EXERCISE DIRECTIONS -
Exact reproduction required: the lines below from the line with "(** Two event" to the line with "match sp with", both ends included, and no others.

[Opening SOURCE MATERIAL section]

Lemma process_item_success w item h r ev n :
  process_item w (JObj item) h = (r, ev) ->
  In (EvPrint (MsgSuccess n)) ev ->
  exists s bytes,
    dict_get_default item "Place_Name" (JStr "unknown_place") = JStr s /\
    r = Ok (JObj (<["image" :=
               JStr (os_path_join output_dir (sanitize s ++ ".jpg"))]> item)) /\
    In (EvFs (WriteBytes (os_path_join output_dir (sanitize s ++ ".jpg")) bytes)
          None) ev.
Proof.
  intros Hrun Hin.
  destruct (truthy (dict_get item "Google_Maps")) eqn:Hurl.
  2:{ simpl in Hrun. rewrite Hurl in Hrun. injection Hrun; intros; subst.
      simpl in Hin. intuition discriminate. }
  rewrite process_item_truthy in Hrun by exact Hurl.
  set (place_name := dict_get_default item "Place_Name" (JStr "unknown_place")) in *.
  assert (Hbody : forall rb evb,
    bind (fetch_final_soup w (dict_get item "Google_Maps") place_name)
      (fun soup => locate_and_download w soup item place_name) h = (rb, evb) ->
    In (EvPrint (MsgSuccess n)) evb ->
    exists s bytes,
      place_name = JStr s /\
      rb = Ok (JObj (<["image" :=
                 JStr (os_path_join output_dir (sanitize s ++ ".jpg"))]> item)) /\
      In (EvFs (WriteBytes (os_path_join output_dir (sanitize s ++ ".jpg")) bytes)
            None) evb).
  { intros rb evb Hb Hinb.
    assert (Hfetch : emits (fun e => e <> EvPrint (MsgSuccess n))
                       (fetch_final_soup w (dict_get item "Google_Maps") place_name)).
    { apply emits_fetch; discriminate. }
    apply bind_inv in Hb as [(e & Hb & _)|(soup & ev1 & ev2 & Hb & Hl & ->)];
      apply Hfetch in Hb; rewrite List.Forall_forall in Hb.
    - exfalso. eapply Hb; eauto.
    - apply in_app_iff in Hinb as [Hinb|Hinb];
        [exfalso; eapply Hb; eauto|].
      destruct (locate_success _ _ _ _ _ _ _ _ Hl Hinb) as (s & bytes & ? & ? & ?).
      exists s, bytes. repeat split; auto. apply in_app_iff. auto. }
  apply try_except_inv in Hrun
    as [(a & Hrun & ->)|[(e & Hrun & Hnone & ->)|(e & k & evb & ev3 & Hrun & Hk & Hrun2 & ->)]].
  - eapply Hbody; eauto.
  - destruct (Hbody _ _ Hrun Hin) as (? & ? & _ & [=] & _).
  - apply in_app_iff in Hin as [Hin|Hin].
    + destruct (Hbody _ _ Hrun Hin) as (? & ? & _ & [=] & _).
    + exfalso. unfold on_request_error in Hk.
      destruct (is_Timeout e); [|destruct (is_RequestException e); [|done]];
        injection Hk as <-; injection Hrun2; intros; subst;
        simpl in Hin; intuition discriminate.
Qed.
Definition activeApplication (l : list (option Resource)) (app : string)
    : list (option Resource) :=
  if Js.truthy app then
    filter (fun o => match o with
                     | Some r => Js.strict_eq (partOf r) (Some app)
                     | None => false
                     end) l
  else l.

Definition platform : Platform :=
  {| EventingBrokerModel := brokerModel;
     ServiceModel := serviceModel;
     EventingTriggerModel := triggerModel;
     DeploymentModel := deploymentModel;
     PodModel := podModel;
     NODE_WIDTH := (104 # 1)%Q;
     NODE_HEIGHT := (104 # 1)%Q;
     NODE_PADDING := [(0 # 1)%Q; (20 # 1)%Q];
     KNATIVE_GROUP_NODE_WIDTH := (300 # 1)%Q;
     KNATIVE_GROUP_NODE_HEIGHT := (180 # 1)%Q;
     KNATIVE_GROUP_NODE_PADDING := [(16 # 1)%Q; (24 # 1)%Q];
     WorkloadModelProps := workloadProps;
     apiVersionForModel :=
       fun m => (model_apiGroup m ++ "/" ++ model_apiVersion m)%string;
     referenceFor := fun o => match o with
                              | K8sObject r => kind r
                              | SinkUriObject _ => ""
                              end;
     modelFor := fun ref =>
       {| model_apiGroup := ""; model_apiVersion := "";
          model_kind := ref; model_plural := "" |};
     getReplicaSetsForResource := fun _ _ => [];
     getBuildConfigsForResource := fun _ _ => [];
     getServicesForResource := fun _ _ => [];
     getRoutesForServices := fun _ _ => [];
     getResourcePausedAlert := fun _ => [];
     getBuildAlerts := fun _ => [];
     getImageForIconClass := fun c => c;
     createTopologyNodeData := nodeData;
     getTopologyGroupItems := groupItems;
     mergeGroup := merge;
     filterBasedOnActiveApplication := activeApplication |}.

(** A resource with the given kind, uid, name and owners. *)
Definition mk (k u n : string) (owners : option (list string)) : Resource :=
  {| apiVersion := Some "v1";
     kind := k;
     metadata :=
       {| uid := u; name := n; namespace := Some "ns";
          ownerReferences :=
            match owners with
            | Some l => Some (map (fun o => {| owner_uid := o |}) l)
            | None => None
            end;
          labels := []; annotations := [] |};
     spec := None;
     status := None |}.

Definition withStatus (r : Resource) (tr : option (list Traffic)) : Resource :=
  {| apiVersion := apiVersion r; kind := kind r; metadata := metadata r;
     spec := spec r;
     status := Some {| traffic := tr; status_url := None |} |}.

Definition withSpecSink (r : Resource) (s : Sink) : Resource :=
  {| apiVersion := apiVersion r; kind := kind r; metadata := metadata r;
     spec :=
       Some {| sink := Some s; broker := None; subscriber := None;
               channel := None; subscribable_subscribers := None;
               subscribers := None; spec_rest := [("mode", "Reference")] |};
     status := status r |}.

Definition entry (rev : string) (p : float) : Traffic :=
  {| revisionName := rev; percent := Some p; traffic_url := None |}.

Definition uriSink (u : string) : Sink :=
  {| sink_ref := None; sink_uri := Some u; sink_name := None |}.

Definition refSink (k n : string) : Sink :=
  {| sink_ref := Some {| ref_apiVersion := Some "v1"; ref_kind := Some k;
                         ref_name := Some n |};
     sink_uri := None; sink_name := None |}.

Definition snapshot (deps confs revs svcs brs : list Resource)
    (rest : string -> option (list Resource)) : TopologyDataResources :=
  {| deployments := deps; configurations := confs; revisions := revs;
     ksservices := svcs; brokers := brs; others := rest |}.

Definition noOthers : string -> option (list Resource) := fun _ => None.

(** A service owning two configurations, each owning one revision. *)
Definition svc : Resource :=
  withStatus (mk "Service" "svc-uid" "svc" None)
             (Some [entry "r1" 30; entry "r1" 20]).
Definition conf1 : Resource := mk "Configuration" "c1-uid" "c1" (Some ["svc-uid"]).
Definition conf2 : Resource := mk "Configuration" "c2-uid" "c2" (Some ["svc-uid"]).
Definition rev1 : Resource := mk "Revision" "r1-uid" "r1" (Some ["c1-uid"]).
Definition rev2 : Resource := mk "Revision" "r2-uid" "r2" (Some ["c2-uid"]).

Definition servingSnapshot : TopologyDataResources :=
  snapshot [] [conf1; conf2] [rev1; rev2] [svc] [] noOthers.

(** Two event sources sending to the same URI, and one sending to a
    channel. *)
Definition src1 : Resource :=
  withSpecSink (mk "PingSource" "es1-uid" "es1" None) (uriSink "http://x").
Definition src2 : Resource :=
  withSpecSink (mk "ApiServerSource" "es2-uid" "es2" None) (uriSink "http://x").
Definition src3 : Resource :=
  withSpecSink (mk "PingSource" "es3-uid" "es3" None)
               (refSink "InMemoryChannel" "ch").
Definition chan : Resource := mk "InMemoryChannel" "ch-uid" "ch" None.

Definition channelKey := "messaging.knative.dev~v1~InMemoryChannel".

Definition eventingSnapshot : TopologyDataResources :=
  snapshot [] [] [] [] []
           (fun k => if k =? channelKey then Some [chan] else None).

(** The registry before and after the channel models are discovered. *)
Definition registryEmpty : DynamicModels :=
  {| eventSourceModelRefs := []; channelModelRefs := [] |}.
Definition registryLoaded : DynamicModels :=
  {| eventSourceModelRefs := []; channelModelRefs := [channelKey] |}.

(** A cluster that accepts nothing, and one that echoes updates. *)
Definition failing : ApiClient :=
  fun _ => Rejected {| message := "admission webhook denied the request" |}.

Definition accepting : ApiClient :=
  fun call => match call with
              | Update _ r => Resolved r
              | Create _ t =>
                  Resolved (mk (trigger_kind t) "new-uid" (trigger_name t) None)
              end.

End Sample.


(** ** Further operations of the module *)

Section MoreOperations.

Context `{Platform}.

Variable cluster : ApiClient.

(** [{...spec, subscriber}]; an absent [spec] spreads to nothing. *)
Definition withSubscriber (sp : option Spec) (s : Subscriber) : Spec :=
  match sp with
  | Some sp =>
      {| sink := sink sp; broker := broker sp; subscriber := Some s;
         channel := channel sp;
         subscribable_subscribers := subscribable_subscribers sp;
         subscribers := subscribers sp; spec_rest := spec_rest sp |}
  | None =>
      {| sink := None; broker := None; subscriber := Some s;
         channel := None; subscribable_subscribers := None;
         subscribers := None; spec_rest := [] |}
  end.

Definition createEventingPubSubSink (subObj : option Resource)
    (target : option Resource) : Eff (Promise Resource Reason) :=
  match subObj, target with
  | Some subObj, Some target =>
      let subscriptionObj :=
        {| apiVersion := apiVersion subObj; kind := kind subObj;
           metadata := metadata subObj; spec := spec subObj;
           status := None |} in
      let sink :=
        {| subscriber_ref :=
             Some {| ref_apiVersion := apiVersion target;
                     ref_kind := Some (kind target);
                     ref_name := Some (name (metadata target)) |} |} in
      let updatePayload :=
        {| apiVersion := apiVersion subscriptionObj;
           kind := kind subscriptionObj;
           metadata := metadata subscriptionObj;
           spec := Some (withSubscriber (spec subscriptionObj) sink);
           status := None |} in
      updated <- k8sUpdate cluster
                   (modelFor (referenceFor (K8sObject subscriptionObj)))
                   updatePayload ;;
      ret (passOn updated)
  | _, _ => ret (Rejected None)
  end.
(** The chat is the bot's own: its input peer has no access hash
    attribute. *)
Definition input_self : InputPeer :=
  {| ip_name := "InputPeerSelf"; ip_id := 0; ip_access_hash := None |}.

Definition env_self : Env :=
  with_get_input_peer (fun _ => Ok input_self)
    (with_session (fun _ _ => Raise ValueError) env).

(** No input peer can be made of the chat. *)
Definition env_peer_fails : Env :=
  with_get_input_peer (fun _ => Raise TypeError) env.

(** As [env_no_hash], but the session's storage fails. *)
Definition env_session_breaks : Env :=
  with_session (fun _ _ => Raise ConnectionError) env_no_hash.

(** A message whose sender is not known. *)
Definition anonymous_message : Message :=
  {| m_id := 7; m_sender := None; m_input_sender := None |}.

(** The event with that message in its slot already. *)
Definition event_with_message : Event :=
  with_message (Some anonymous_message) event.

End Scenario.

(** * Properties *)

(** ** The event loop *)

Lemma with_finished_twice f g w :
  with_finished f (with_finished g w) = with_finished f w.
Proof. reflexivity. Qed.

Lemma answer_when_answered env loop message cache_time url alert w :
  _answered (ev w) = true ->
  answer env loop message cache_time url alert w = (Ok PyNone, w).
Proof.
  intros Hset. unfold answer, bind, self, ret. cbn. now rewrite Hset.
Qed.

Lemma answer_when_unanswered env loop message cache_time url alert w :
  _answered (ev w) = false ->
  answer env loop message cache_time url alert w =
    let req := answer_request (ev w) message cache_time url alert in
    let r := invoke env (log w) req in
    let w1 := record (CInvoke req) (with_ev (with_answered true) w) in
    (outcome r, if suspended r then loop w1 else w1).
Proof.
  intros Hunset. unfold answer, bind, self, ret. cbn. now rewrite Hunset.
Qed.

(** Once the latch is set the queued acknowledgments do nothing. *)
Lemma run_tasks_answered env tasks : forall w,
  _answered (ev w) = true ->
  run_tasks env tasks w =
    with_finished (finished w ++ map (fun _ : Coroutine => Ok PyNone) tasks) w.
Proof.
  induction tasks as [|[message cache_time url alert] tasks IH];
    intros w Hset; cbn [run_tasks map].
  - destruct w; unfold with_finished; cbn. now rewrite app_nil_r.
  - unfold run_coroutine. rewrite answer_when_answered by assumption.
    rewrite IH by assumption. rewrite with_finished_twice. cbn.
    now rewrite <- app_assoc.
Qed.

[Closing SOURCE MATERIAL section]

RESULT FOR THIS TASK -
(** Two event sources sending to the same URI, and one sending to a
    channel. *)
Definition src1 : Resource :=
  withSpecSink (mk "PingSource" "es1-uid" "es1" None) (uriSink "http://x").
Definition src2 : Resource :=
  withSpecSink (mk "ApiServerSource" "es2-uid" "es2" None) (uriSink "http://x").
Definition src3 : Resource :=
  withSpecSink (mk "PingSource" "es3-uid" "es3" None)
               (refSink "InMemoryChannel" "ch").
Definition chan : Resource := mk "InMemoryChannel" "ch-uid" "ch" None.

Definition channelKey := "messaging.knative.dev~v1~InMemoryChannel".

Definition eventingSnapshot : TopologyDataResources :=
  snapshot [] [] [] [] []
           (fun k => if k =? channelKey then Some [chan] else None).

(** The registry before and after the channel models are discovered. *)
Definition registryEmpty : DynamicModels :=
  {| eventSourceModelRefs := []; channelModelRefs := [] |}.
Definition registryLoaded : DynamicModels :=
  {| eventSourceModelRefs := []; channelModelRefs := [channelKey] |}.

(** A cluster that accepts nothing, and one that echoes updates. *)
Definition failing : ApiClient :=
  fun _ => Rejected {| message := "admission webhook denied the request" |}.

Definition accepting : ApiClient :=
  fun call => match call with
              | Update _ r => Resolved r
              | Create _ t =>
                  Resolved (mk (trigger_kind t) "new-uid" (trigger_name t) None)
              end.

End Sample.


(** ** Further operations of the module *)

Section MoreOperations.

Context `{Platform}.

Variable cluster : ApiClient.

(** [{...spec, subscriber}]; an absent [spec] spreads to nothing. *)
Definition withSubscriber (sp : option Spec) (s : Subscriber) : Spec :=
  match sp with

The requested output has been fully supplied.